Collected data entries:
(** X21.  The two deployment endpoints answer alike, 200 when there is
    deployment data and 404 when there is none; the bytecode endpoint
    then returns the same placeholder bytecode and an empty ABI for
    every contract, with the constructor parameters of the record. *)
Theorem deployment_endpoints_agree (db : Db) (contract_id : Z) :
  status_code (Deploy.get_contract_bytecode json_loads db contract_id)
  = status_code (Deploy.prepare_deployment json_loads db contract_id)
  ∧ (status_code (Deploy.prepare_deployment json_loads db contract_id) = 404
     ↔ ContractService.get_deployment_data json_loads db contract_id = None)
  ∧ (status_code (Deploy.prepare_deployment json_loads db contract_id) = 200
     ↔ is_Some (ContractService.get_deployment_data json_loads db contract_id))
  ∧ (∀ data,
       ContractService.get_deployment_data json_loads db contract_id = Some data →
       let answer := body (Deploy.get_contract_bytecode json_loads db contract_id) in
       dict_get "bytecode" answer = Some (JString Deploy.placeholder_bytecode)
       ∧ dict_get "abi" answer = Some (JArray [])
       ∧ dict_get "constructor_params" answer
         = Some (JArray (JString <$> dd_constructor_params data))).
Proof.
  unfold Deploy.get_contract_bytecode, Deploy.prepare_deployment.
  destruct (ContractService.get_deployment_data json_loads db contract_id) as [data|];
    cbn [status_code error_response].
  - split; [done|]. split; [split; discriminate|]. split; [split; eauto|].
    by intros ? [= <-].
  - split; [done|]. split; [done|]. split; [|done].
    split; [discriminate | by intros [? ?]].
Qed.

(** X22.  [GET /contracts/<id>] answers 404 for an identity that is not
    stored and 500 for a record whose serialized metadata cannot be
    decoded, for which there is no deployment data either; whenever
    there is deployment data it answers 200 with a contract whose
    metadata is that of the deployment data. *)
Theorem contract_endpoint_and_metadata (db : Db) (contract_id : Z) :
  (rows db !! contract_id = None →
   status_code (Contracts.get_contract json_loads isoformat db contract_id) = 404)
  ∧ (∀ c e,
       rows db !! contract_id = Some c →
       Models.metadata_of json_loads c = Raises e →
       status_code (Contracts.get_contract json_loads isoformat db contract_id) = 500
       ∧ ContractService.get_deployment_data json_loads db contract_id = None)
  ∧ (∀ data,
       ContractService.get_deployment_data json_loads db contract_id = Some data →
       status_code (Contracts.get_contract json_loads isoformat db contract_id) = 200
       ∧ ∃ contract_dict,
           dict_get "contract"
             (body (Contracts.get_contract json_loads isoformat db contract_id))
           = Some (JObject contract_dict)
           ∧ dict_get "metadata" contract_dict = Some (dd_metadata data)).
Proof.
  unfold Contracts.get_contract, ContractService.get_contract.
  split; [by intros ->|]. split.
  - intros c e Hc He. rewrite Hc. unfold Models.to_dict. rewrite He.
    split; [done|].
    unfold ContractService.get_deployment_data, ContractService.deployment_body,
      ContractService.get_contract. rewrite Hc.
    unfold Models.metadata_of in He.
    destruct (truthy_text (contract_metadata c)); [|discriminate].
    by rewrite He.
  - intros data H.
    destruct (deployment_data_inv db contract_id data H) as (c & d & Hc & Hm & ->).
    rewrite Hc. unfold Models.to_dict. rewrite Hm. cbn [mbind pyresult_bind].
    split; [done|]. eexists. split; reflexivity.
Qed.

End DeploymentEndpointFacts.

(** The generated record, at which the hypothesis of
    [deployment_data_fields] holds: its only parameter is the payee. *)
Lemma deployment_data_fields_witness :
  ∃ data,
    ContractService.get_deployment_data Json.loads (Samples.run [Samples.generate]) 1
      = Some data
    ∧ dd_constructor_params data = [Samples.bad_address].
Proof.
  assert (H : ∃ data,
             ContractService.get_deployment_data Json.loads
               (Samples.run [Samples.generate]) 1 = Some data)
    by (eexists; vm_compute; reflexivity).
  destruct H as [data H]. exists data. split; [exact H|].
  destruct (deployment_data_fields Json.loads _ _ _ H) as (c & Hc & _ & _ & _ & Hp & _).
  rewrite Hp.
  assert (Hrow : rows (Samples.run [Samples.generate]) !! 1
                 = Some (mkContract 1 (Some "India") (Some "escrow") (Some "test") None
                           (Some Samples.bad_address) None (Some "contract C {}")
                           (Some "main()") (Some "it()")
                           (Some (Samples.dumps_flat (JObject [("contract_name", JString "C")])))
                           "draft" None None 100 101))
    by (vm_compute; reflexivity).
  rewrite Hrow in Hc. by injection Hc as <-.
Defined.

(** The record with broken metadata and the generated record, at which
    the hypotheses of [contract_endpoint_and_metadata] and of
    [deployment_endpoints_agree] hold. *)
Lemma contract_endpoint_and_metadata_witness :
  rows broken_metadata_db !! 1 = Some broken_metadata_record
  ∧ Models.metadata_of Json.loads broken_metadata_record = Raises JSONDecodeError
  ∧ status_code (Contracts.get_contract Json.loads Samples.iso broken_metadata_db 1) = 500.
Proof.
  assert (Hc : rows broken_metadata_db !! 1 = Some broken_metadata_record) by reflexivity.
  assert (Hm : Models.metadata_of Json.loads broken_metadata_record = Raises JSONDecodeError)
    by reflexivity.
  split; [exact Hc|]. split; [exact Hm|].
  exact (proj1 (proj1 (proj2 (contract_endpoint_and_metadata Json.loads Samples.iso
                                 broken_metadata_db 1)) _ _ Hc Hm)).
Defined.

Lemma deployment_endpoints_agree_witness :
  ∃ data,
    ContractService.get_deployment_data Json.loads (Samples.run [Samples.generate]) 1
      = Some data
    ∧ dict_get "abi"
        (body (Deploy.get_contract_bytecode Json.loads (Samples.run [Samples.generate]) 1))
      = Some (JArray []).
Proof.
  assert (H : ∃ data,
             ContractService.get_deployment_data Json.loads
               (Samples.run [Samples.generate]) 1 = Some data)
    by (eexists; vm_compute; reflexivity).
  destruct H as [data H]. exists data. split; [exact H|].
  exact (proj1 (proj2 (proj2 (proj2 (proj2 (deployment_endpoints_agree Json.loads
                                              (Samples.run [Samples.generate]) 1)))
                         data H))).
Defined.

(** ** Listing *)

#[local] Instance newer_first_total : Total ContractService.newer_first.
Proof. intros x y. unfold ContractService.newer_first. lia. Qed.

#[local] Instance newer_first_trans : Transitive ContractService.newer_first.
Proof. intros x y z. unfold ContractService.newer_first. lia. Qed.

(** The empty dict filters like any other: each of the three filters
    holds. *)
Lemma matches_filters_unfold (f : list (string * string)) (c : Contract) :
  ContractService.matches_filters (Some f) c
  = ContractService.filter_holds f "jurisdiction" (jurisdiction c)
    && ContractService.filter_holds f "contract_type" (contract_type c)
    && ContractService.filter_holds f "status" (Some (status c)).
Proof. by destruct f. Qed.

Lemma filter_holds_value (f : list (string * string)) (k v : string) (column : option string) :
  table_get k f = Some v → v ≠ "" →
  ContractService.filter_holds f k column = true → column = Some v.
Proof.
  unfold ContractService.filter_holds. intros -> Hv.
  rewrite (proj2 (is_empty_false v) Hv).
  destruct column as [t|]; [|discriminate]. by intros ->%String.eqb_eq.
Qed.
(** C4 (amended). For every authorized update request on an existing
    record that supplies start_date as the empty string, and whose
    resulting end_date (the supplied one, else the stored one) parses: the
    update succeeds, the stored record then has start_date absent, its
    end_date is the supplied one if the payload supplies one and otherwise
    the end_date it had before, and every field the payload does not supply
    (other than updated_at) keeps its previous value. *)
Theorem update_empty_start_date_clears now_iso id payload teacher_username s
    (existing : dict) e :
  authorized s teacher_username →
  find_one (announcements_collection s) id = Some existing →
  AnnouncementUpdate.start_date payload = Some "" →
  parse_date fromisoformat
    (match AnnouncementUpdate.end_date payload with
     | Some ed => Some ed
     | None => get existing "end_date"
     end) = Some e →
  ∃ (updated : dict) s',
    update_announcement fromisoformat now_iso id payload teacher_username s
    = (inr (serialize_announcement updated), s')
    ∧ find_one (announcements_collection s') id = Some updated
    ∧ get updated "start_date" = None
    ∧ get updated "end_date"
      = match AnnouncementUpdate.end_date payload with
        | Some ed => Some ed
        | None => get existing "end_date"
        end
    ∧ (AnnouncementUpdate.end_date payload = None →
         updated !! "end_date" = existing !! "end_date")
    ∧ (AnnouncementUpdate.message payload = None →
         updated !! "message" = existing !! "message")
    ∧ (AnnouncementUpdate.level payload = None →
         updated !! "level" = existing !! "level")
    ∧ (∀ k, ¬ In k ["updated_at"; "message"; "start_date"; "end_date"; "level"] →
         updated !! k = existing !! k).
Proof.
  intros Hauth Hf Hsd He.
  pose proof (update_one_find _ _ _ _ (update_fields_of_id now_iso payload) Hf) as Hupd.
  exists (update_fields_of now_iso payload ∪ existing).
  exists (mkdb (update_one (announcements_collection s) id
                  (update_fields_of now_iso payload)) (teachers_collection s)).
  rewrite (update_announcement_run _ _ _ _ _ Hauth), Hf.
  unfold payload_dates_parse, update_fields_of, get_default, get in *.
  destruct payload as [m sd ed l].
  cbn [AnnouncementUpdate.message AnnouncementUpdate.start_date
       AnnouncementUpdate.end_date AnnouncementUpdate.level] in *.
  subst sd. cbv zeta in *.
  assert (∀ (o : option opt_str) k, o ∪ existing !! k
            = match o with Some v => Some v | None => existing !! k end) as Hun.
  { intros [v|] k; now destruct (existing !! k). }
  destruct m as [m|], ed as [ed|], l as [l|];
    rewrite ?He, ?(bool_decide_eq_true_2 (is_Some (Some e))) by (now exists e);
    cbn [truthy String.eqb negb andb or_None announcements_collection] in *;
    repeat (rewrite lookup_insert_ne by discriminate);
    rewrite ?lookup_insert_eq, ?lookup_singleton_ne by discriminate;
    rewrite ?He; cbn [parse_date and_then];
    (split; [reflexivity|]); (split; [exact Hupd|]);
    rewrite !lookup_union, !Hun;
    repeat (rewrite lookup_insert_ne by discriminate);
    rewrite ?lookup_insert_eq, ?lookup_singleton_ne by discriminate;
    (repeat split; try discriminate; try reflexivity);
    intros k Hk; rewrite lookup_union, Hun;
    repeat (rewrite lookup_insert_ne by (intros <-; apply Hk; simpl; tauto));
    rewrite lookup_singleton_ne by (intros <-; apply Hk; simpl; tauto);
    reflexivity.
Qed.

End Requests.

(** ** The store invariant

    The handlers keep [_id] a unique key, starting from the empty
    collection. *)

Lemma authorized_or_not s teacher_username :
  authorized s teacher_username ∨ ¬ authorized s teacher_username.
Proof.
  destruct teacher_username as [u|]; [|right; intros (u & [=] & _)].
  destruct (decide (u = "")) as [->|Hne].
  { right. intros (u & [= <-] & Hne & _). congruence. }
  destruct (find_one (teachers_collection s) u) as [t|] eqn:Ht.
  - left. exists u. eauto.
  - right. intros (u' & [= <-] & _ & Hsome). rewrite Ht in Hsome.
    now destruct Hsome.
Qed.
(** * SPOT evaluation notebook ([notebooks/run_eval_single.ipynb])

    A shallow embedding of the evaluation pipeline of the notebook:
    record normalizer (groupby / agg), reviewer retry loop, construction of
    the reviewer table, judge stage (prompt building, batched call, record
    assembly, left merge) and the metrics aggregator [compute_all_metrics].

    Conventions.
    - Python values that flow through table cells and parsed model answers
      are values of [pyval]; a Python exception is the [None] of [option].
    - A data frame is a list of rows in row order; a row carries its
      identifier (the [doi/arxiv_id] column) and its other cells by column
      name.
    - Quotients that the notebook computes in floating point are taken as
      exact rationals ([Q]); a quantity that pandas reports as not-a-number
      (mean of no rows, 0/0) is [None]. *)

From Stdlib Require Import List String Ascii Bool ZArith QArith Lia.
From Stdlib Require Import DecimalString DecimalZ Permutation.
Import ListNotations.

Set Implicit Arguments.
Set Warnings "-register-all".

Close Scope Q_scope.
Open Scope string_scope.
Open Scope list_scope.

(* ------------------------------------------------------------------ *)
(** ** Exceptions as [option] *)

Definition bind {A B : Type} (m : option A) (k : A -> option B) : option B :=
  match m with
  | Some a => k a
  | None => None
  end.

Notation "x <- m ;; k" := (bind m (fun x => k))
  (at level 61, m at next level, right associativity).

(** [[f(x) for x in xs]] where [f] may raise. *)
Fixpoint traverse {A B : Type} (f : A -> option B) (xs : list A) : option (list B) :=
  match xs with
  | [] => Some []
  | x :: xs' =>
      y <- f x ;;
      ys <- traverse f xs' ;;
      Some (y :: ys)
  end.
(** * Native-library synchronisation of simpleperf's app_profiler.py

    A shallow embedding of [HostElfEntry] and [NativeLibDownloader]
    (src/simpleperf/scripts/app_profiler.py): the host scanner
    ([collect_native_libs_on_host], [add_native_lib_on_host]), the reader of
    the device's [build_id_list] ([collect_native_libs_on_device]) and the
    sync engine ([sync_natives_libs_on_device]).

    Python values are embedded as follows.
    - [str] is [string]; a character is an [ascii] read as the code point
      0..255.
    - a [dict] is the list of its items in insertion order (the iteration
      order of a dict since Python 3.7); its keys are pairwise distinct
      ([dict_wf]), which every dict built from [{}] by item assignment
      satisfies.
    - [ReadElf] (utils.py) and [os.walk] are inputs: the three queries of
      [ReadElf] are functions of the path, and a directory tree is given by
      the sequence of triples that [os.walk] yields for it.
    - [adb] (utils.py, [AdbHelper]) is an external device: a transition
      function on an abstract world.  The script runs in a state and error
      monad that threads the world, the local file [build_id_list] and a
      ghost trace of what was done; [None] is the end of the script, by
      [log_exit] or by an exception that nothing catches.
    - a file holds bytes.  [open(name)] reads them as text: Python 2 hands
      them out as they are, Python 3 decodes them with the codec of the
      locale, an input of the model ([decode]), and raises
      UnicodeDecodeError where the codec has no text for the bytes.  The
      text that the script writes, build ids and names, is kept as it is
      written: it is taken to be text that the codec encodes. *)

From Stdlib Require Import String Ascii List Bool Arith ZArith Lia.
From Stdlib Require Import Decimal DecimalNat DecimalString.
Import ListNotations.
Local Open Scope string_scope.
Local Open Scope list_scope.
Lemma init_run (st : State) :
  exists st',
    __init__ float_of_str str_of_float st = (Return tt, st')
    /\ self st' = configured float_of_str str_of_float (environ st).
Proof.
  unfold __init__. run.
  do 5 parse_step (environ st).
  cbn [environ with_self]. rewrite Henv3.
  assert (Hattrs :
    forall images,
      set_permanent_error_images images
        (set_transient_error_rate
           (configured_rate float_of_str str_of_float (environ st)
              "AMI_TEST_TRANSIENT_ERROR_RATE")
           (self st4))
      = {| enabled := enabled (configured float_of_str str_of_float (environ st));
           worker_crash_rate :=
             configured_rate float_of_str str_of_float (environ st)
               "AMI_TEST_WORKER_CRASH_RATE";
           network_error_rate :=
             configured_rate float_of_str str_of_float (environ st)
               "AMI_TEST_NETWORK_ERROR_RATE";
           corrupt_image_rate :=
             configured_rate float_of_str str_of_float (environ st)
               "AMI_TEST_CORRUPT_IMAGE_RATE";
           image_404_rate :=
             configured_rate float_of_str str_of_float (environ st)
               "AMI_TEST_IMAGE_404_RATE";
           transient_error_rate :=
             configured_rate float_of_str str_of_float (environ st)
               "AMI_TEST_TRANSIENT_ERROR_RATE";
           permanent_error_images := images |}).
  { intros images. unfold set_permanent_error_images, set_transient_error_rate.
    cbn [enabled worker_crash_rate network_error_rate corrupt_image_rate
         image_404_rate transient_error_rate permanent_error_images].
    rewrite Hself3. cbn [self with_self]. unfold set_image_404_rate.
    cbn [enabled worker_crash_rate network_error_rate corrupt_image_rate
         image_404_rate transient_error_rate permanent_error_images].
    rewrite Hself2. cbn [self with_self]. unfold set_corrupt_image_rate.
    cbn [enabled worker_crash_rate network_error_rate corrupt_image_rate
         image_404_rate transient_error_rate permanent_error_images].
    rewrite Hself1. cbn [self with_self]. unfold set_network_error_rate.
    cbn [enabled worker_crash_rate network_error_rate corrupt_image_rate
         image_404_rate transient_error_rate permanent_error_images].
    rewrite Hself0. cbn [self with_self]. unfold set_worker_crash_rate.
    cbn [enabled worker_crash_rate network_error_rate corrupt_image_rate
         image_404_rate transient_error_rate permanent_error_images].
    rewrite Hself. reflexivity. }
  unfold configured at 1. cbn zeta.
  destruct (PyStr.truthy _); cbn beta iota;
    match goal with |- context [negb ?b] => destruct (negb b) end;
    (eexists; split; [reflexivity|]);
    cbn [self with_self with_log];
    rewrite Hattrs; reflexivity.
Qed.

Lemma configured_rate_in_range (env : gmap string string) (env_var : string) :
  PyFloat.in_unit_range (configured_rate float_of_str str_of_float env env_var)
  = true.
Proof. apply spec_rate_in_range. reflexivity. Qed.

(** C2. Construction returns on every environment and whatever the
    conversion does.  A rate parse yields the default when the conversion
    fails or its result is not within [0.0, 1.0], with an error record, and
    the converted value otherwise, with none; the default of every rate is
    0.0, so the five rates of a constructed injector are within
    [0.0, 1.0]. *)
Theorem rates_are_parsed_into_range (st : State) (env_var : string) (d : float) :
  (exists st1,
     _parse_rate float_of_str str_of_float env_var d st
     = (Return
          (spec_rate
             (float_of_str (rate_input str_of_float (environ st) env_var d)) d),
        st1)
     /\ self st1 = self st
     /\ log st1
        = log st
          ++ rate_diagnostic env_var (environ st !! env_var)
               (float_of_str (rate_input str_of_float (environ st) env_var d)) d)
  /\ exists st',
      __init__ float_of_str str_of_float st = (Return tt, st')
      /\ self st' = configured float_of_str str_of_float (environ st)
      /\ worker_crash_rate (self st')
         = spec_rate
             (float_of_str
                (rate_input str_of_float (environ st)
                   "AMI_TEST_WORKER_CRASH_RATE" 0%float)) 0%float
      /\ PyFloat.in_unit_range (worker_crash_rate (self st')) = true
      /\ PyFloat.in_unit_range (network_error_rate (self st')) = true
      /\ PyFloat.in_unit_range (corrupt_image_rate (self st')) = true
      /\ PyFloat.in_unit_range (image_404_rate (self st')) = true
      /\ PyFloat.in_unit_range (transient_error_rate (self st')) = true.
Proof.
  split.
  { destruct (parse_rate_run env_var d st) as (st1 & Heq & Hself & _ & _ & Hlog).
    now exists st1. }
  destruct (init_run st) as (st' & Heq & Hself).
  exists st'. split; [exact Heq|]. split; [exact Hself|].
  rewrite Hself. cbn [worker_crash_rate network_error_rate corrupt_image_rate
                      image_404_rate transient_error_rate configured].
  split; [reflexivity|].
  repeat split; apply configured_rate_in_range.
Qed.

End ConstructionFacts.

Example init_sample :
  let env : gmap string string :=
    {[ "AMI_TEST_FAULT_INJECTION_ENABLED" := "TRUE";
       "AMI_TEST_WORKER_CRASH_RATE" := "abc";
       "AMI_TEST_NETWORK_ERROR_RATE" := "1.5";
       "AMI_TEST_CORRUPT_IMAGE_RATE" := "0.25";
       "AMI_TEST_IMAGE_404_RATE" := "nan";
       "AMI_TEST_PERMANENT_ERROR_IMAGES" := " a.jpg, ,b.jpg" ]} in
  let st := {| self := sample_injector false 1%float ∅;
               environ := env; rng := sample_rng; log := [] |} in
  fst (__init__ sample_float sample_str st) = Return tt
  /\ self (snd (__init__ sample_float sample_str st))
     = {| enabled := true;
          worker_crash_rate := 0%float;
          network_error_rate := 0%float;
          corrupt_image_rate := 0.25%float;
          image_404_rate := 0%float;
          transient_error_rate := 0%float;
          permanent_error_images := {[ "a.jpg"; "b.jpg" ]} |}
  /\ map level (log (snd (__init__ sample_float sample_str st)))
     = [ERROR; ERROR; ERROR; WARNING].
Proof. vm_compute. repeat split. Qed.

Example parse_rate_malformed :
  let st := {| self := sample_injector false 1%float ∅;
               environ := {[ "AMI_TEST_WORKER_CRASH_RATE" := "abc" ]};
               rng := sample_rng; log := [] |} in
  _parse_rate sample_float sample_str "AMI_TEST_WORKER_CRASH_RATE" 0%float st
  = (Return 0%float,
     logged ERROR
       (InvalidRateFormat "AMI_TEST_WORKER_CRASH_RATE" (Some "abc") 0%float) st).
Proof. vm_compute. reflexivity. Qed.

Example parse_rate_out_of_range :
  let st := {| self := sample_injector false 1%float ∅;
               environ := {[ "AMI_TEST_WORKER_CRASH_RATE" := "1.5" ]};
               rng := sample_rng; log := [] |} in
  _parse_rate sample_float sample_str "AMI_TEST_WORKER_CRASH_RATE" 0%float st
  = (Return 0%float,
     logged ERROR (InvalidRate "AMI_TEST_WORKER_CRASH_RATE" 1.5%float) st).
Proof. vm_compute. reflexivity. Qed.

Example parse_rate_unset :
  fst (_parse_rate sample_float sample_str "AMI_TEST_WORKER_CRASH_RATE" 0%float
         (sample_state false 1%float ∅))
  = Return 0%float.
Proof. vm_compute. reflexivity. Qed.

(** * Further properties *)

(** ** Splitting and joining *)

Lemma append_cons (c : ascii) (p q : string) :
  String c p +:+ q = String c (p +:+ q).
Proof. reflexivity. Qed.

Lemma append_nil_l (q : string) : EmptyString +:+ q = q.
Proof. reflexivity. Qed.

Lemma append_assoc (p q r : string) : (p +:+ q) +:+ r = p +:+ (q +:+ r).
Proof.
  induction p as [|c p IH]; [reflexivity|].
  now rewrite !append_cons, IH.
Qed.

Section SplitJoin.

Variable sep : ascii.

Lemma split_not_nil (s : string) : PyStr.split sep s <> [].
Proof.
  destruct s as [|c s]; simpl; [easy|].
  destruct (Ascii.eqb c sep); [easy|]. now destruct (PyStr.split sep s).
Qed.

Lemma join_cons_char (c : ascii) (p : string) (ps : list string) :
  join sep (String c p :: ps) = String c (join sep (p :: ps)).
Proof. destruct ps; reflexivity. Qed.

Lemma join_split (s : string) : join sep (PyStr.split sep s) = s.
Proof.
  induction s as [|c s IH]; [reflexivity|]. simpl.
  destruct (Ascii.eqb c sep) eqn:Hc.
  - apply Ascii.eqb_eq in Hc. subst c.
    pose proof (split_not_nil s) as Hne.
    destruct (PyStr.split sep s) as [|q qs]; [easy|].
    change (EmptyString +:+ String sep (join sep (q :: qs)) = String sep s).
    now rewrite append_nil_l, IH.
  - pose proof (split_not_nil s) as Hne.
    destruct (PyStr.split sep s) as [|q qs]; [easy|].
    now rewrite join_cons_char, IH.
Qed.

THE TASK: List every line above that contains the word "Hupd".

OUTPUT OF THE TASK:
  pose proof (update_one_find _ _ _ _ (update_fields_of_id now_iso payload) Hf) as Hupd.
    (split; [reflexivity|]); (split; [exact Hupd|]);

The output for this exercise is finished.